Ironiquement, la décision d’Apple a affecté son travail d’acteur. « Les grandes montures à la hanche me permettaient soit de me démarquer, soit de me donner un « look » spécifique », dit-elle. « J’ai donc demandé à un ophtalmologue de transformer une paire en plastique transparent pour que je puisse les porter lors des auditions. C’est un look qui est à la mode en ce moment. »

La plupart des études portant sur les lunettes traitent des perceptions extérieures, mais que se passe-t-il de l’intérieur vers l’extérieur ? Voir le monde à travers un petit morceau de verre doit changer la perception que l’on a de ce monde.

Si vous voulez jouer au psychologue de salon, il existe toutes sortes de façons d’extrapoler les effets. Avoir la réalité encadrée comme s’il s’agissait d’un film ou d’une émission de télévision pourrait donner aux porteurs une distance émotionnelle de ce qui est vécu. Et le fait d’être obligé de porter un équipement vital peu solide signifie que la spontanéité est relativement inexistante ; trouver un endroit pour ranger les lunettes est la première étape qui détruit l’humeur lorsqu’il s’agit de tout acte physique, qu’il s’agisse de sauter dans un lac ou, disons, de quelque chose de plus amoureux. Oh, et si vous voulez faire du Freud, il y a de fortes chances que la mauvaise vue de quelqu’un n’ait pas été détectée avant le lycée, ce qui signifie que des étapes entières du développement se sont déroulées dans le flou, mais sans que la personne sache que les choses n’étaient pas censées être floues. Cela doit probablement avoir un certain effet.

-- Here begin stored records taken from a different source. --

(* ===== verification/Capability.v ===== *)
(** * Execution capabilities ([internal/enforcement/capability])

    Models [types.go], [canonical.go], [capability.go], [signing.go] and
    [replay.go]: the dispatcher checks a request, freezes its canonical JSON and
    signs it; the executor verifies the signature, parses the same bytes back
    and releases an executable value only while it is fresh.  Byte slices are
    strings; [ed25519] is a parameter, see [Ed25519]. *)

From S2P Require Import Prelude GoStrings Regex Sha256 Json Base64 GoTime Netip Policy.
From S2P Require Import ResponsePolicy.
Local Open Scope Z_scope.

(** ** Constants and data ([types.go], [errors.go]) *)

Definition CapabilitySchemaVersion : string := "execution-capability-v1".
Definition InspectSchemaVersion : string := "nft-inspect-v1".
Definition CapabilitySigningDomain : string := "sentinelflow execution-capability-v1".
Definition ResultSigningDomain : string := "sentinelflow execution-result-v1".
Definition MaxCapabilityBytes : Z := 8 * 1024.
Definition MaxArtifactBytes : Z := 4 * 1024.
Definition MaxResultBytes : Z := 8 * 1024.
Definition MaxValidity : duration := 60 * Second.

Definition OperationAdd : string := "add".
Definition OperationRevoke : string := "revoke".
Definition OperationInspect : string := "inspect".

Inductive CapErrorCode :=
| ErrorEncoding | ErrorCanonical | ErrorCapSchema | ErrorIdentity | ErrorOperation | ErrorDigest
| ErrorArtifact | ErrorTime | ErrorNotYetValid | ErrorExpired | ErrorKey | ErrorKeyRole
| ErrorSignature | ErrorResult | ErrorResultBinding | ErrorReplayConflict | ErrorUnchecked.

Record Common := MkCommon {
  cm_CapabilityID : string;
  cm_JobID : string;
  cm_ActionID : string;
  cm_PolicyID : string;
  cm_PolicyVersion : Z;
  cm_TargetIPv4 : string;
  cm_EvidenceSnapshotDigest : string;
  cm_ValidationSnapshotDigest : string;
  cm_AuthorizationDigest : string;
  cm_ActorID : string;
  cm_ReasonDigest : string;
  cm_OwnedSchemaDigest : string;
  cm_IssuedAt : time;
  cm_NotBefore : time;
  cm_ExpiresAt : time;
  cm_Nonce : string
}.

Record InspectArtifact := MkInspectArtifact {
  ia_SchemaVersion : string;
  ia_ActionID : string;
  ia_TargetIPv4 : string;
  ia_OriginalAddDigest : string;
  ia_OwnedSchemaDigest : string;
  ia_Purpose : string
}.

Definition no_inspection : InspectArtifact := MkInspectArtifact "" "" "" "" "" "".

Record Add := MkAdd { add_Common : Common; add_CanonicalCommand : string }.

Record Revoke := MkRevoke { rv_Common : Common; rv_OriginalAddDigest : string; rv_CanonicalDelete : string }.

Record Inspect := MkInspect { in_Common : Common; in_OriginalAddDigest : string; in_Artifact : InspectArtifact }.

Record Value := MkValue {
  v_SchemaVersion : string;
  v_CapabilityID : string;
  v_Operation : string;
  v_JobID : string;
  v_ActionID : string;
  v_PolicyID : string;
  v_PolicyVersion : Z;
  v_TargetIPv4 : string;
  v_ArtifactDigest : string;
  v_OriginalAddDigest : string;
  v_EvidenceSnapshotDigest : string;
  v_ValidationSnapshotDigest : string;
  v_AuthorizationDigest : string;
  v_ActorID : string;
  v_ReasonDigest : string;
  v_OwnedSchemaDigest : string;
  v_IssuedAt : time;
  v_NotBefore : time;
  v_ExpiresAt : time;
  v_Nonce : string
}.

Il y a aussi les préoccupations plus substantielles. « Littéralement, votre monde est encadré », dit Handley. « Parfois, c’est un monde plus étroit qui en résulte ». Le regard du porteur de lunettes est plus souvent dirigé vers l’avant, puisque c’est là que le verre est centré. S’il doit regarder sur le côté, il le fait avec toute la tête plutôt que de tourner l’œil lui-même. « Vous limitez votre vision dans un sens, mais l’alternative est de ne pas porter de lunettes ». Il y a aussi la leçon que nous a donnée le Joker de Jack Nicholson. « Vous n’allez pas prendre part à une bagarre avec vos lunettes », explique Handley. « Vous vous comportez plus prudemment parce que vous ne voulez pas les casser. Cela amène les gens à prendre du recul par rapport à la confrontation. »

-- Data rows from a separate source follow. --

(** ** Decoding what was printed *)

Lemma utf8_valid_bytes s : Forall is_ascii (chars s) → utf8_valid s = true.
Proof. intros H. by apply utf8_valid_ascii. Qed.

Lemma strictDecode_write ms maximum fields w data : chars data = write_object ms → Forall flat ms →
  Z.of_nat (2 + sum_list (member_size <$> ms)) <= maximum → NoDup (fst <$> ms) →
  decode_struct fields (JObject ms) = Some w → strictDecode data maximum fields = Ok w.
Proof.
  intros Hd Hms Hlen Hn Hw. unfold strictDecode.
  pose proof (write_object_length ms Hms) as Hl. rewrite len_chars, Hd.
  rewrite (proj2 (Z.eqb_neq _ 0)) by (unfold write_object; simpl; lia).
  rewrite (proj2 (Z.ltb_ge maximum _)) by lia.
  rewrite utf8_valid_bytes by (rewrite Hd; by apply write_object_ascii). cbn [orb negb].
  rewrite parse_write_object, unique_names_flat by done. cbn [negb]. by rewrite Hw.
Qed.

(** ** Bounded plain strings *)

Definition bounded (n : nat) (s : string) : Prop := plain s ∧ (length (chars s) ≤ n)%nat.

Lemma match_bounded pt s : Forall (item_within json_plain) pt → match_string pt s = true → bounded (pattern_max pt) s.
Proof. intros Hw Hs. split; [by eapply match_within|by apply match_length]. Qed.

Lemma uuid_bounded s : is_uuid s = true → bounded 36 s.
Proof. apply (match_bounded uuid_pattern). solve_within. Qed.

Lemma digest_bounded s : is_digest s = true → bounded 71 s.
Proof. apply (match_bounded digest_pattern). solve_within. Qed.

Lemma actor_bounded s : match_string actorPattern s = true → bounded 128 s.
Proof. apply (match_bounded actorPattern). solve_within. Qed.

Lemma nonce_bounded s : match_string noncePattern s = true → bounded 22 s.
Proof. apply (match_bounded noncePattern). solve_within. Qed.

Lemma ipv4_bounded s : is_ipv4 s → bounded 15 s.
Proof.
  intros (a & Ha & ->). destruct (addr_quad a Ha) as [Hl Hq]. split; [|simpl in Hl; lia].
  unfold plain. rewrite forallb_Forall in *. eapply Forall_impl; [exact Hq|]. apply class_incl. vm_compute. reflexivity.
Qed.

Lemma time_bounded t : four_digit_year t → bounded 24 (format_millis t).
Proof.
  intros Hy. split; [apply format_millis_plain|]. unfold format_millis. rewrite chars_implode, length_app.
  rewrite seconds_text_length by done. cbn [length]. rewrite length_app, padded_length.
  - simpl. lia.
  - pose proof (nanosecond_range t). unfold Second, Millisecond in *. simpl. Z.div_mod_to_equations. lia.
  - lia.
Qed.

Lemma format_uint_bounded z n : 0 <= z < 10 ^ Z.of_nat n → (1 ≤ n)%nat → (length (chars (format_uint z)) ≤ n)%nat.
Proof. intros Hz Hn. by apply format_uint_length. Qed.

(** A string member of bounded size. *)
Lemma string_member k n s : plain k → bounded n s →
  flat (k, JString s) ∧ (member_size (k, JString s) ≤ length (chars k) + n + 6)%nat.
Proof.
  intros Hk [Hs Hn]. split; [by split|]. unfold member_size. cbn [fst snd write_value].
  rewrite json_string_plain by done. simpl. rewrite length_app. simpl. lia.
Qed.

Lemma uint_member k n z : plain k → 0 <= z < 10 ^ Z.of_nat n → (1 ≤ n)%nat →
  flat (k, JNumber (chars (format_uint z))) ∧
  (member_size (k, JNumber (chars (format_uint z))) ≤ length (chars k) + n + 4)%nat.
Proof.
  intros Hk Hz Hn. split; [split; [done|]; exists z; split; [lia|done]|]. unfold member_size. cbn [fst snd write_value].
  pose proof (format_uint_bounded z n Hz Hn). lia.
Qed.

(** ** The canonical object of a capability *)

Definition nullable (s : string) : json := if String.eqb s "" then JNull else JString s.

Definition capability_members (v : Value) (issuedAt notBefore expiresAt : string) : list (string * json) :=
  [("action_id", JString (v_ActionID v)); ("actor_id", JString (v_ActorID v));
   ("artifact_digest", JString (v_ArtifactDigest v)); ("authorization_digest", JString (v_AuthorizationDigest v));
   ("capability_id", JString (v_CapabilityID v)); ("evidence_snapshot_digest", JString (v_EvidenceSnapshotDigest v));
   ("expires_at", JString expiresAt); ("issued_at", JString issuedAt); ("job_id", JString (v_JobID v));
   ("nonce", JString (v_Nonce v)); ("not_before", JString notBefore); ("operation", JString (v_Operation v));
   ("original_add_digest", nullable (v_OriginalAddDigest v)); ("owned_schema_digest", JString (v_OwnedSchemaDigest v));
   ("policy_id", JString (v_PolicyID v)); ("policy_version", JNumber (chars (format_uint (v_PolicyVersion v))));
   ("reason_digest", JString (v_ReasonDigest v)); ("schema_version", JString (v_SchemaVersion v));
   ("target_ipv4", JString (v_TargetIPv4 v)); ("validation_snapshot_digest", JString (v_ValidationSnapshotDigest v))].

Ce qui est peut-être le plus intéressant, c’est la façon dont certains qui portent des lunettes se représentent. « S’ils sont à un mariage familial et qu’ils doivent se faire prendre en photo, ils enlèvent leurs lunettes, car leur perception de soi est celle d’un non porteur de lunettes », explique Handley. « Ils ont l’impression que c’est le vrai eux qui regarde l’appareil photo ». (La photo qui accompagne la propre bio de Handley, il faut le noter, le montre sans lunettes). C’est un sujet captivant. Bien qu’ils passent la majeure partie de leur journée à porter des lunettes, de nombreux porteurs de lunettes se représentent une vision parfaite de 20/20 lorsqu’ils construisent l’image qu’ils ont d’eux-mêmes dans leur esprit.

Et c’est peut-être la raison pour laquelle je m’insurge autant contre les montures sans verres. Les lunettes peuvent être à la mode, bien sûr, de la même manière que quelqu’un peut embellir ses béquilles ou faire dessiner par quelques artistes amateurs des messages d’inspiration sur son plâtre au bras. Mais les lunettes sont avant tout des dispositifs médicaux. Les porter uniquement pour la mode revient à simuler une blessure en fauteuil roulant dans un parc d’attractions pour passer devant la file d’attente.